En el momento en que leí aquel mensaje, supe una cosa.

Esto era mucho más grande que dinero robado.

Mucho más grande.

Alguien no se había limitado a aprovecharse de mi ausencia.

Alguien lo había planeado todo.

Habían estudiado mi calendario.

Habían esperado hasta que me desplegaran.

Habían creado un sistema en el que mi esposa quedaría indefensa, mi familia se volvería rica y yo regresaría a casa creyendo que todo era normal.

Pero cometieron un error.

Me subestimaron.

Pensaron que el hombre que se había marchado cuatro años atrás seguía siendo la misma persona.

Olvidaron algo importante.

Un soldado no sobrevive confiando en las apariencias.

Un soldado sobrevive cuestionándolo todo.

Guardé el teléfono en el bolsillo.

Gwen me miró.

"¿Qué te dijeron?"

Vacilé.

No quería asustarla.

Ya no.

Había vivido con miedo durante demasiado tiempo.

Pero merecía saber la verdad.

"Encontraron más pruebas."

Su rostro se tensó.

"¿Qué tipo de pruebas?"

"Pruebas de que alguien intentó borrar sus huellas."

Gwen cerró los ojos.

Por un momento, pareció agotada.

No sorprendida.

Solo cansada.

Como si una parte de ella ya lo supiera.

"Ellas lo sabían."

Fruncí el ceño.

"¿Qué?"

"Sabían que algún día regresarías."

Me senté.

"Explícame."

Gwen miró hacia la ventana.

"Siempre hablaban de ti como si fueras un problema que tarde o temprano regresaría."

Sentí que el estómago se me cerraba.

"¿Un problema?"

Asintió lentamente.

"Tu madre decía cosas como: ‘Cuando David vuelva a casa, tenemos que asegurarnos de que todo ya esté resuelto’."

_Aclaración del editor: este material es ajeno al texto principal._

(** ** Two values under one key (C1) *)

(** C1, as the code has it.  Let [first] be a member with key [key]
    and value [v1] whose sibling link leads to [second], with the same
    key and the value [v2].  The JSON renderer writes for the member,
    wherever it stands in its object, the key once and one bracketed
    region with [v1] and then [v2].  The RCL and YAML renderers write
    no bracketed region for the chain: the statement of the member has
    the value [v1] alone, and when the member is the first of its
    object, [v2] is written as a statement of its own that repeats the
    key, after the statements of the other members of the object. *)
Theorem two_values_under_one_key
    (key : string) (v1 v2 : ucl_value) (hh hh2 : ucl_ptr)
    (tabs : N) (start_tabs flag : bool) :
  let second := UclObject key v2 NULL hh2 in
  let first := UclObject key v1 (Ptr second) hh in
  (forall obj,
      ucl_elt_obj_write_json obj "" tabs start_tabs flag
      = start_text start_tabs tabs flag ++ json_open "{" flag
        ++ concat_text (map (member_text_json tabs flag) (hh_list obj))
        ++ tabs_text tabs flag ++ "}")
  /\ member_text_json tabs flag first
     = tabs_text (uint_succ tabs) flag
       ++ string_text key
       ++ (if flag then ":" else ": ")
       ++ (json_open "[" flag
           ++ elt_text_json v1 (uint_succ (uint_succ tabs)) true flag
           ++ (if flag then "," else "," ++ nl)
           ++ elt_text_json v2 (uint_succ (uint_succ tabs)) true flag
           ++ (if flag then "" else nl)
           ++ tabs_text (uint_succ tabs) flag ++ "]")
       ++ json_sep flag hh
  /\ ucl_elt_obj_write_rcl (Ptr first) "" tabs start_tabs flag
     = start_text start_tabs tabs flag
       ++ (if flag then "" else "{" ++ nl)
       ++ (statement_rcl tabs flag (c_str key) v1
           ++ members_text_rcl tabs flag hh
           ++ statement_rcl tabs flag (c_str key) v2
           ++ members_text_rcl tabs flag hh2)
       ++ tabs_text tabs flag ++ (if flag then "" else "}")
  /\ ucl_elt_obj_write_yaml (Ptr first) "" tabs start_tabs flag
     = start_text start_tabs tabs flag
       ++ (if flag then "" else ": {" ++ nl)
       ++ (statement_yaml tabs flag (c_str key) v1
           ++ members_text_yaml tabs flag hh
           ++ statement_yaml tabs flag (c_str key) v2
           ++ members_text_yaml tabs flag hh2)
       ++ tabs_text tabs flag ++ (if flag then "" else "}").
Proof.
  intros second first. repeat split.
  - intros obj. apply ucl_elt_obj_write_json_text.
  - unfold member_text_json, first, second. cbn [obj_key obj_hh_next].
    rewrite obj_text_json_eq. cbn [obj_next is_null start_text].
    rewrite !elements_text_json_cons. unfold json_sep at 1 2. cbn [is_null].
    change (elements_text_json (uint_succ tabs) flag NULL) with "".
    destruct flag; to_append; reflexivity.
  - change (ucl_elt_obj_write_rcl (Ptr first) "" tabs start_tabs flag)
      with (elt_text_rcl (UCL_OBJECT (Ptr first)) tabs start_tabs flag).
    rewrite elt_text_rcl_object. unfold first, second.
    rewrite tables_text_rcl_cons. cbn [obj_next].
    rewrite tables_text_rcl_cons. cbn [obj_next].
    rewrite !members_text_rcl_cons.
    cbn [obj_hh_next]. unfold member_text_rcl. cbn [obj_key obj_value].
    change (tables_text_rcl tabs flag NULL) with "".
    destruct flag; to_append; reflexivity.
  - change (ucl_elt_obj_write_yaml (Ptr first) "" tabs start_tabs flag)
      with (elt_text_yaml (UCL_OBJECT (Ptr first)) tabs start_tabs flag).
    rewrite elt_text_yaml_object. unfold first, second.
    rewrite tables_text_yaml_cons. cbn [obj_next].
    rewrite tables_text_yaml_cons. cbn [obj_next].
    rewrite !members_text_yaml_cons.
    cbn [obj_hh_next]. unfold member_text_yaml. cbn [obj_key obj_value].
    change (tables_text_yaml tabs flag NULL) with "".
    destruct flag; to_append; reflexivity.
Qed.
(** A row none of whose fields is defined but [observationId]. *)
Definition rowOfObservation (observationId : string) : ScoresTableRow.t :=
  {| ScoresTableRow.id := None;
     ScoresTableRow.traceId := None;
     ScoresTableRow.timestamp := None;
     ScoresTableRow.name := None;
     ScoresTableRow.value := None;
     ScoresTableRow.comment := None;
     ScoresTableRow.observationId := Some observationId;
     ScoresTableRow.traceName := None;
     ScoresTableRow.userId := None |}.

(** A row of the declared type but for its value, which is as given. *)
Definition rowWithValue (value : option Number.number) : ScoresTableRow.t :=
  {| ScoresTableRow.id := Some "s1";
     ScoresTableRow.traceId := Some "t1";
     ScoresTableRow.timestamp := Some "1/1/2024, 10:00:00 AM";
     ScoresTableRow.name := Some "accuracy";
     ScoresTableRow.value := value;
     ScoresTableRow.comment := None;
     ScoresTableRow.observationId := None;
     ScoresTableRow.traceName := Some "chat";
     ScoresTableRow.userId := None |}.

(** An instance of the imported definitions, to evaluate the component
    on: dates are strings, descriptors are their names, and the options
    are the descriptor names themselves. *)
Definition sampleImports : Imports :=
  {| Date := string;
     toLocaleString := fun d => d;
     ScoreOptions := list string;
     ColumnDescriptor := string;
     descriptorName := fun c => c;
     scoresTableColsWithOptions :=
       fun o => match o with Some l => l | None => [] end;
     VisibilityState := unit |}.


(** The path of the link a cell returns, alone or in a fragment. *)
Definition linkPath (o : Outcome ReactNode) : option string :=
  match o with
  | Returns (TableLink path _ _) => Some path
  | Returns (Fragment [TableLink path _ _]) => Some path
  | _ => None
  end.

(** The characters of an encoded URI component: the unreserved ones and
    the percent sign of the escapes. *)
Definition uriComponentChar (c : ascii) : bool :=
  uriUnreserved c || Ascii.eqb c "%".

Definition allChars (p : ascii -> bool) (s : string) : bool :=
  forallb p (list_ascii_of_string s).

(** The value of a hexadecimal digit. *)
Definition hexValue (c : ascii) : N :=
  let n := N_of_ascii c in
  (if n <? 58 then n - 48 else n - 55)%N.

(** Reading the escapes of an encoded string back into bytes. *)
Fixpoint percentDecode (s : string) : string :=
  match s with
  | EmptyString => EmptyString
  | String c rest =>
      if Ascii.eqb c "%" then
        match rest with
        | String h (String l rest') =>
            String (ascii_of_N (16 * hexValue h + hexValue l))
                   (percentDecode rest')
        | _ => String c (percentDecode rest)
        end
      else String c (percentDecode rest)
  end.

(** The text before the trace name in the filter of a Trace Name link. *)
Definition traceNameFilterHead : string :=
  "name%3BstringOptions%3B%3Bany%20of%3B".

(** The column of the schema with a given id. *)
Definition columnWithId (projectId id : string) : option Column.t :=
  find (fun c => String.eqb (Column.id c) id) (columns projectId).

(** The column of the schema with a given header. *)
Definition columnWithHeader (projectId header : string) : option Column.t :=
  find (fun c => String.eqb (Column.header c) header) (columns projectId).

(** The pinned condition of the overlay, when there is one. *)
Definition implicitFilter (props : Props.t) : FilterState :=
  match Props.userId props with
  | Some userId => if truthy (Some userId) then [userIdFilter userId] else []
  | None => []
  end.

(** The string that holds the lone surrogate [U+D800] and nothing else. *)
Definition loneSurrogate : string :=
  String (ascii_of_N 237)
    (String (ascii_of_N 160) (String (ascii_of_N 128) EmptyString)).

(** A row of the declared type with the given trace name. *)
Definition rowWithTraceName (traceName : option string) : ScoresTableRow.t :=
  {| ScoresTableRow.id := Some "s1";
     ScoresTableRow.traceId := Some "t1";
     ScoresTableRow.timestamp := Some "1/1/2024, 10:00:00 AM";
     ScoresTableRow.name := Some "accuracy";
     ScoresTableRow.value := Some (Number.of_Z 1);
     ScoresTableRow.comment := None;
     ScoresTableRow.observationId := None;
     ScoresTableRow.traceName := traceName;
     ScoresTableRow.userId := None |}.

(** A score to evaluate the projection on. *)
Definition sampleScore (value : Number.number)
    (observationId userId : option string) : @Score.t sampleImports :=
  @Score.Build_t sampleImports
    "s1" "1/1/2024, 10:00:00 AM" "accuracy" value None observationId
    "t1" "chat" userId.

(** * Properties *)

(** ** Numbers and their strings *)

Module NumberFacts.
Import Number.

(** *** Binary digits *)

Lemma digits2_pos_bounds (m : positive) :
  2 ^ (Zpos (digits2_pos m) - 1) <= Zpos m < 2 ^ Zpos (digits2_pos m).
Proof.
  induction m as [m IH|m IH|]; cbn [digits2_pos].
  - rewrite Pos2Z.inj_succ.
    replace (Z.succ (Zpos (digits2_pos m)) - 1)
      with (Z.succ (Zpos (digits2_pos m) - 1)) by lia.
    rewrite !Z.pow_succ_r by lia. lia.
  - rewrite Pos2Z.inj_succ.
    replace (Z.succ (Zpos (digits2_pos m)) - 1)
      with (Z.succ (Zpos (digits2_pos m) - 1)) by lia.
    rewrite !Z.pow_succ_r by lia. lia.
  - cbn. lia.
Qed.

Lemma digits2_pos_le (r m : positive) :
  (r <= m)%positive -> (digits2_pos r <= digits2_pos m)%positive.
Proof.
  intros Hle.
  pose proof (digits2_pos_bounds r) as [Hr _].
  pose proof (digits2_pos_bounds m) as [_ Hm].
  assert (2 ^ (Zpos (digits2_pos r) - 1) < 2 ^ Zpos (digits2_pos m)) as Hlt
    by lia.
  apply Z.pow_lt_mono_r_iff in Hlt; lia.
Qed.

Lemma digits2_pos_shift (m d : positive) :
  digits2_pos (Pos.iter xO m d) = (digits2_pos m + d)%positive.
Proof.
  induction d as [|d IH] using Pos.peano_ind.
  - cbn. lia.
  - rewrite Pos.iter_succ. cbn [digits2_pos]. rewrite IH. lia.
Qed.

(** *** Valid finite numbers *)

Lemma valid_finite_bounds (s : bool) (m : positive) (e : Z) :
  valid (S754_finite s m e) = true ->
  Zpos m < 2 ^ 53
  /\ -1074 <= e
  /\ fexp prec emax (Zpos (digits2_pos m) + e) = e.
Proof.
  unfold valid, valid_binary, bounded, canonical_mantissa.
  intros H. apply andb_prop in H as [Hc _]. apply Z.eqb_eq in Hc.
  pose proof (digits2_pos_bounds m) as [_ Hm].
  unfold fexp, emin, prec, emax in *.
  assert (Zpos (digits2_pos m) <= 53) as Hd by lia.
  repeat split; [|lia|exact Hc].
  apply Z.lt_le_trans with (1 := Hm).
  apply Z.pow_le_mono_r; lia.
Qed.

(** *** The remainder test *)

Lemma round_aux_exact (s : bool) (m : positive) (e : Z) :
  fexp prec emax (Zpos (digits2_pos m) + e) = e ->
  binary_round_aux prec emax s (Zpos m) e loc_Exact
  = if e <=? emax - prec then S754_finite s m e else S754_infinity s.
Proof.
  intros Hc. unfold binary_round_aux, shr_fexp.
  cbn [Zdigits2 shr_record_of_loc]. rewrite Hc, Z.sub_diag.
  cbn [shr shr_m loc_of_shr_record round_nearest_even Zdigits2].
  rewrite Hc, Z.sub_diag. reflexivity.
Qed.

Lemma binary_round_exact (s : bool) (m : positive) (e : Z) :
  fexp prec emax (Zpos (digits2_pos m) + e) <= e ->
  exists m' e',
    binary_round prec emax s m e
    = if e' <=? emax - prec then S754_finite s m' e' else S754_infinity s.
Proof.
  intros Hle. unfold binary_round, shl_align.
  destruct (fexp prec emax (Zpos (digits2_pos m) + e) - e) as [|d|d] eqn:Hd.
  - exists m, e. apply round_aux_exact. lia.
  - lia.
  - exists (Pos.iter xO m d), (fexp prec emax (Zpos (digits2_pos m) + e)).
    apply round_aux_exact.
    rewrite digits2_pos_shift, Pos2Z.inj_add.
    f_equal. lia.
Qed.

Lemma strict_eq_zero_round (s : bool) (m : positive) (e : Z) :
  fexp prec emax (Zpos (digits2_pos m) + e) <= e ->
  strict_eq (binary_round prec emax s m e) zero = false.
Proof.
  intros Hle. destruct (binary_round_exact s m e Hle) as [m' [e' ->]].
  destruct (e' <=? emax - prec), s; reflexivity.
Qed.

Lemma fexp_mono (x y : Z) : x <= y -> fexp prec emax x <= fexp prec emax y.
Proof. unfold fexp. lia. Qed.

(** [x % 1 === 0] holds exactly for the integers. *)
Lemma rem1_zero_iff_integral (x : number) :
  valid x = true -> strict_eq (rem1 x) zero = integral x.
Proof.
  destruct x as [s|s| |s m e]; try reflexivity.
  intros Hv. apply valid_finite_bounds in Hv as [Hm [He Hc]].
    cbn [rem1 integral].
    destruct (Z.leb_spec 0 e) as [H0|H0]; [now destruct s|].
    cbn [orb].
    assert (0 < 2 ^ (- e)) as Hp by (apply Z.pow_pos_nonneg; lia).
    pose proof (Z.mod_pos_bound (Zpos m) (2 ^ (- e)) Hp) as Hb.
    destruct (Z.eqb_spec (Zpos m mod 2 ^ (- e)) 0) as [E|E].
    + rewrite E. now destruct s.
    + destruct (Zpos m mod 2 ^ (- e)) as [|r|r] eqn:Er; try lia.
      assert (r <= m)%positive as Hrm.
      { pose proof (Z.mod_le (Zpos m) (2 ^ (- e)) ltac:(lia) Hp). lia. }
      assert (fexp prec emax (Zpos (digits2_pos r) + e) <= e) as Hf.
      { rewrite <- Hc at 2. apply fexp_mono.
        pose proof (digits2_pos_le r m Hrm). lia. }
      destruct s; cbn [cond_Zopp Z.opp binary_normalize];
        now apply strict_eq_zero_round.
Qed.

(** *** Strings of digits *)

Lemma length_append (s t : string) :
  String.length (s ++ t) = (String.length s + String.length t)%nat.
Proof. induction s as [|c s IH]; cbn; [reflexivity | now rewrite IH]. Qed.

Lemma length_zeros (k : nat) : String.length (zeros k) = k.
Proof. induction k as [|k IH]; cbn; [reflexivity | now rewrite IH]. Qed.

Lemma substring_whole (s : string) : substring 0 (String.length s) s = s.
Proof. induction s as [|c s IH]; cbn; [reflexivity | now rewrite IH]. Qed.

(** A string is its first [i] characters followed by the rest. *)
Lemma substring_split (s : string) (i j : nat) :
  (i + j)%nat = String.length s ->
  substring 0 i s ++ substring i j s = s
  /\ String.length (substring 0 i s) = i
  /\ String.length (substring i j s) = j.
Proof.
  revert s. induction i as [|i IH]; intros s Hl.
  - cbn [Nat.add] in Hl. subst j. rewrite substring_whole.
    destruct s; cbn; auto.
  - destruct s as [|c s]; [discriminate|].
    cbn [String.length] in Hl. injection Hl as Hl.
    destruct (IH s Hl) as [E [L1 L2]].
    cbn [substring append String.length].
    rewrite E, L1. auto.
Qed.

Lemma digits_natValue (n : N) : natValue (digits n) = Some n.
Proof.
  unfold natValue, digits, NilZero.string_of_uint.
  destruct (N.to_uint n) eqn:E.
  1: { destruct n as [|p]; [discriminate|].
       now apply DecimalPos.Unsigned.to_uint_nonnil in E. }
  all: rewrite <- E, NilEmpty.usu; cbn [option_map];
    now rewrite DecimalN.Unsigned.of_to.
Qed.

Lemma zeros_natValue (k : nat) (s : string) :
  natValue (zeros k ++ s) = natValue s.
Proof.
  unfold natValue. induction k as [|k IH]; [reflexivity|].
  cbn [zeros append NilEmpty.uint_of_string].
  destruct (NilEmpty.uint_of_string (zeros k ++ s)) as [d|];
    destruct (NilEmpty.uint_of_string s) as [d'|];
    cbn [uint_of_char option_map] in *; unfold N.of_uint in *;
    cbn [Pos.of_uint]; congruence.
Qed.

Lemma nzhead_no_zero (d : Decimal.uint) :
  match Decimal.nzhead d with
  | Decimal.D0 _ => False
  | _ => True
  end.
Proof. induction d; cbn; auto. Qed.

(** The digits of a number are the one digit [0] or start with another
    digit. *)
Lemma digits_shape (n : N) :
  digits n = "0"
  \/ exists c rest, digits n = String c rest /\ Ascii.eqb c "0" = false.
Proof.
  unfold digits.
  assert (E : N.to_uint n = Decimal.unorm (N.to_uint n)).
  { rewrite <- (DecimalN.Unsigned.of_to n) at 1.
    apply DecimalN.Unsigned.to_of. }
  rewrite E. unfold Decimal.unorm.
  pose proof (nzhead_no_zero (N.to_uint n)) as H.
  destruct (Decimal.nzhead (N.to_uint n)); try (now left);
    try contradiction; right; cbn; eauto.
Qed.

Sentí una ira fría recorrerme.

No estaban esperando mi regreso.

Se estaban preparando para él.

Me puse de pie.

"Entonces tenemos que averiguar exactamente qué hicieron."

Gwen me agarró del brazo.

"David."

Me detuve.

Sus dedos temblaban.

"Por favor, ten cuidado."

La miré.

"Lo tendré."

"No."

Sus ojos se llenaron de miedo.

"No lo entiendes. Margaret no solo es controladora. Es peligrosa cuando pierde el control."

Recordé a mi madre de pie en la cocina.

La falsa preocupación.

La sonrisa perfecta.

La manera en que inmediatamente inventó una historia sobre que Gwen estaba enferma.

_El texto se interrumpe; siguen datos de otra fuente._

(** * bnha-sala: the room session relay of [src/server.js]

    A shallow embedding of the socket.io event handlers of [server.js] and
    the properties of its room registry, summary index and roll ledger.

    Conventions of the embedding.
    - A JavaScript string is its sequence of UTF-16 code units ([jsstring]),
      so that [trim], [slice] and the regular expression of [safeRoomId] count
      what the engine counts.  The texts of the [error:msg] events are only
      ever emitted, never inspected, and are kept as the source's literals.
    - Every event comes with a payload the handler can destructure; its
      fields are arbitrary JSON values ([value]), [undefined] when left
      out.  Numbers are IEEE doubles ([float]).  The two conversions of the
      engine between numbers and strings are not code of the repository
      and are taken as the parameter [Runtime].
    - The objects [users], [sheets] and [npcs] are maps from property names
      to values that remember the order in which properties were created;
      property access is own-property access: keys are taken not to name
      members of [Object.prototype] ([proto_member]), and the values that
      are converted not to carry a [toString] of their own
      ([throws_on_conversion]), on which the engine raises an exception.
      The statements on the ids NPCs are stored under, and on deleted
      NPCs, carry these conditions as hypotheses.
    - [rooms] is a [Map]: an association list in insertion order.
    - A handler is a function from the registry, the connection id and the
      payload to the new registry and the list of effects on the transport
      ([socket.emit], [io.to(..).emit], [socket.join]), in program order.
      [Math.random] and [Date.now] are inputs of the event that uses them. *)

From Stdlib Require Import NArith ZArith List String Ascii Bool Lia.
From Stdlib Require Import Uint63 Floats.
Import ListNotations.

Set Implicit Arguments.
Set Warnings "-register-all".

(* ------------------------------------------------------------------ *)
(** ** JavaScript strings *)

Definition jsstring := list N.

(** An ASCII literal of the source as a JavaScript string. *)
Definition lit (s : string) : jsstring :=
  map N_of_ascii (list_ascii_of_string s).

Fixpoint str_eqb (a b : jsstring) : bool :=
  match a, b with
  | [], [] => true
  | x :: a', y :: b' => N.eqb x y && str_eqb a' b'
  | _, _ => false
  end.

(** [WhiteSpace] and [LineTerminator] code units, the ones
    [String.prototype.trim] removes. *)
Definition is_js_space (c : N) : bool :=
  ((9 <=? c) && (c <=? 13) || (c =? 32) || (c =? 160) || (c =? 5760)
   || (8192 <=? c) && (c <=? 8202) || (c =? 8232) || (c =? 8233)
   || (c =? 8239) || (c =? 8287) || (c =? 12288) || (c =? 65279))%N.

Fixpoint trimStart (s : jsstring) : jsstring :=
  match s with
  | c :: s' => if is_js_space c then trimStart s' else s
  | [] => []
  end.

Definition trimEnd (s : jsstring) : jsstring := rev (trimStart (rev s)).

Definition trim (s : jsstring) : jsstring := trimEnd (trimStart s).

(** [s.slice(0, n)] for a non-negative [n]. *)
Definition slice0 (n : nat) (s : jsstring) : jsstring := firstn n s.

(** The characters the class [[a-zA-Z0-9_-]] accepts. *)
Definition id_char (c : N) : bool :=
  ((97 <=? c) && (c <=? 122) || (65 <=? c) && (c <=? 90)
   || (48 <=? c) && (c <=? 57) || (c =? 95) || (c =? 45))%N.

(** [s.replace(/[^a-zA-Z0-9_-]/g, "")]. *)
Definition strip_non_id (s : jsstring) : jsstring := filter id_char s.

(* ------------------------------------------------------------------ *)
(** ** JSON values and the engine's conversions *)

Inductive value :=
| VUndefined
| VNull
| VBool (b : bool)
| VNum (n : float)
| VStr (s : jsstring)
| VArr (items : list value)
| VObj (fields : list (jsstring * value)).

(** [Number::toString] and [StringToNumber] of the engine. *)
Record Runtime := {
  NumberToString : float -> jsstring;
  StringToNumber : jsstring -> float
}.

(** Own-property lookup in a list of fields. *)
Fixpoint field (k : jsstring) (fs : list (jsstring * value)) : option value :=
  match fs with
  | [] => None
  | (k', v) :: fs' => if str_eqb k k' then Some v else field k fs'
  end.

(** [v?.k] for a property name [k] that no string, array or primitive
    wrapper defines (all the names [server.js] reads are of this kind). *)
Definition get (v : value) (k : string) : value :=
  match v with
  | VObj fs => match field (lit k) fs with Some x => x | None => VUndefined end
  | _ => VUndefined
  end.

(** [a ?? b]. *)
Definition nullish (a b : value) : value :=
  match a with
  | VUndefined | VNull => b
  | _ => a
  end.

(** [ToBoolean]. *)
Definition truthy (v : value) : bool :=
  match v with
  | VUndefined | VNull => false
  | VBool b => b
  | VNum n => negb (PrimFloat.eqb n 0%float || PrimFloat.is_nan n)
  | VStr s => match s with [] => false | _ => true end
  | VArr _ | VObj _ => true
  end.

(** [a || b]. *)
Definition or_else (a b : value) : value := if truthy a then a else b.

Section Engine.

Variable rt : Runtime.

(** [String(v)]: [ToString], with [Array.prototype.join] for arrays and the
    default [Object.prototype.toString] for objects. *)
Fixpoint ToString (v : value) : jsstring :=
  match v with
  | VUndefined => lit "undefined"
  | VNull => lit "null"
  | VBool true => lit "true"
  | VBool false => lit "false"
  | VNum n => NumberToString rt n
  | VStr s => s
  | VArr items =>
      (fix join (l : list value) : jsstring :=
         match l with
         | [] => []
         | x :: rest =>
             let sx := match x with
                       | VUndefined | VNull => []
                       | _ => ToString x
                       end in
             match rest with
             | [] => sx
             | _ => sx ++ 44%N :: join rest
             end
         end) items
  | VObj _ => lit "[object Object]"
  end.

(** [Number(v)]: [ToNumber]; arrays and objects go through [ToPrimitive],
    which ends in their string. *)
Definition ToNumber (v : value) : float :=
  match v with
  | VUndefined => nan
  | VNull => 0%float
  | VBool true => 1%float
  | VBool false => 0%float
  | VNum n => n
  | VStr s => StringToNumber rt s
  | VArr _ | VObj _ => StringToNumber rt (ToString v)
  end.

(** [safeRoomId], server.js line 13. *)
Definition safeRoomId (raw : value) : jsstring :=
  strip_non_id (slice0 32 (trim (ToString (or_else raw (VStr []))))).

End Engine.

(* ------------------------------------------------------------------ *)
(** ** Keyed collections: [Map] and plain objects *)

(** Entries in creation order; a key occurs once. *)
Definition entries (A : Type) := list (jsstring * A).

Fixpoint lookup {A} (k : jsstring) (o : entries A) : option A :=
  match o with
  | [] => None
  | (k', v) :: o' => if str_eqb k k' then Some v else lookup k o'
  end.

(** [o[k] = v] / [m.set(k, v)]: an existing key keeps its place, a new one
    goes last. *)
Fixpoint store {A} (k : jsstring) (v : A) (o : entries A) : entries A :=
  match o with
  | [] => [(k, v)]
  | (k', v') :: o' =>
      if str_eqb k k' then (k, v) :: o' else (k', v') :: store k v o'
  end.

(** [delete o[k]] / [m.delete(k)]. *)
Definition remove {A} (k : jsstring) (o : entries A) : entries A :=
  filter (fun e => negb (str_eqb k (fst e))) o.

Definition has {A} (k : jsstring) (o : entries A) : bool :=
  match lookup k o with Some _ => true | None => false end.

(** [o[k]] of an object holding JSON values: [undefined] when absent. *)
Definition prop (o : entries value) (k : jsstring) : value :=
  match lookup k o with Some v => v | None => VUndefined end.

(** A property name that is an array index (a canonical numeric string
    below [2^32 - 1]): such own properties are enumerated first, in
    ascending order, before the others in creation order. *)
Fixpoint digits_value (acc : N) (s : jsstring) : option N :=
  match s with
  | [] => Some acc
  | c :: s' =>
      if ((48 <=? c) && (c <=? 57))%N
      then digits_value (acc * 10 + (c - 48))%N s'
      else None
  end.

Definition array_index (k : jsstring) : option N :=
  match k with
  | [] => None
  | c :: rest =>
      if (c =? 48)%N
      then match rest with [] => Some 0%N | _ => None end
      else match digits_value 0%N k with
           | Some n => if (n <=? 4294967294)%N then Some n else None
           | None => None
           end
  end.

Fixpoint insert_by_index {A} (n : N) (e : jsstring * A)
    (l : list (N * (jsstring * A))) : list (N * (jsstring * A)) :=
  match l with
  | [] => [(n, e)]
  | (m, e') :: l' =>
      if (n <=? m)%N then (n, e) :: l else (m, e') :: insert_by_index n e l'
  end.

Definition index_entries {A} (o : entries A) : list (N * (jsstring * A)) :=
  fold_right
    (fun e acc =>
       match array_index (fst e) with
       | Some n => insert_by_index n e acc
       | None => acc
       end) [] o.

(** [Object.entries(o)]. *)
Definition Object_entries {A} (o : entries A) : entries A :=
  map snd (index_entries o)
  ++ filter (fun e => match array_index (fst e) with
                      | Some _ => false
                      | None => true
                      end) o.

(* ------------------------------------------------------------------ *)
(** ** The data model of a room *)

Inductive Role := master | player.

Una historia diseñada para protegerse a sí misma.

"Sabes algo más", dije.

Gwen apartó la mirada.

Eso fue suficiente.

"Gwen."

Respiró profundamente.

"Hay una cosa más."

"¿Qué?"

Vaciló.

Entonces susurró:

"Tu madre le dijo a algunas personas que estabas muerto."

La habitación quedó en silencio.

La miré fijamente.

"¿Qué?"

"No oficialmente. No al ejército. Pero sí a algunas personas."

Mi corazón comenzó a latir más rápido.

"¿Por qué?"

"Porque quería tener acceso a tus beneficios."

Sentí que apretaba la mandíbula.

"¿Le dijo a la gente que yo estaba muerto?"

Gwen asintió.

"Dijo que quizá nunca regresarías."

Durante unos segundos, no pude hablar.

Cuatro años.

Yo había estado luchando por regresar a casa.

Y mi propia madre se estaba preparando para un mundo en el que yo ya no existiera.

Caminé hacia la ventana.

Afuera, la mansión parecía tranquila.

Hermosa.

Costosa.

Una imagen perfecta.

Pero yo conocía la verdad.

A veces, las casas más hermosas esconden los secretos más horribles.

Entonces escuché voces abajo.

Margaret y Paige.

Riéndose.

Como si nada hubiera ocurrido.

Como si no hubieran destruido la vida de alguien.

Miré a Gwen.

"Vamos a bajar."

Sus ojos se abrieron.

"¿Por qué?"

"Porque necesito que crean que todo es normal."

Parecía confundida.

"David..."

"Necesito que se sientan cómodas."

Bajé la voz.

"Cuanto más cómodas estén, más errores cometerán."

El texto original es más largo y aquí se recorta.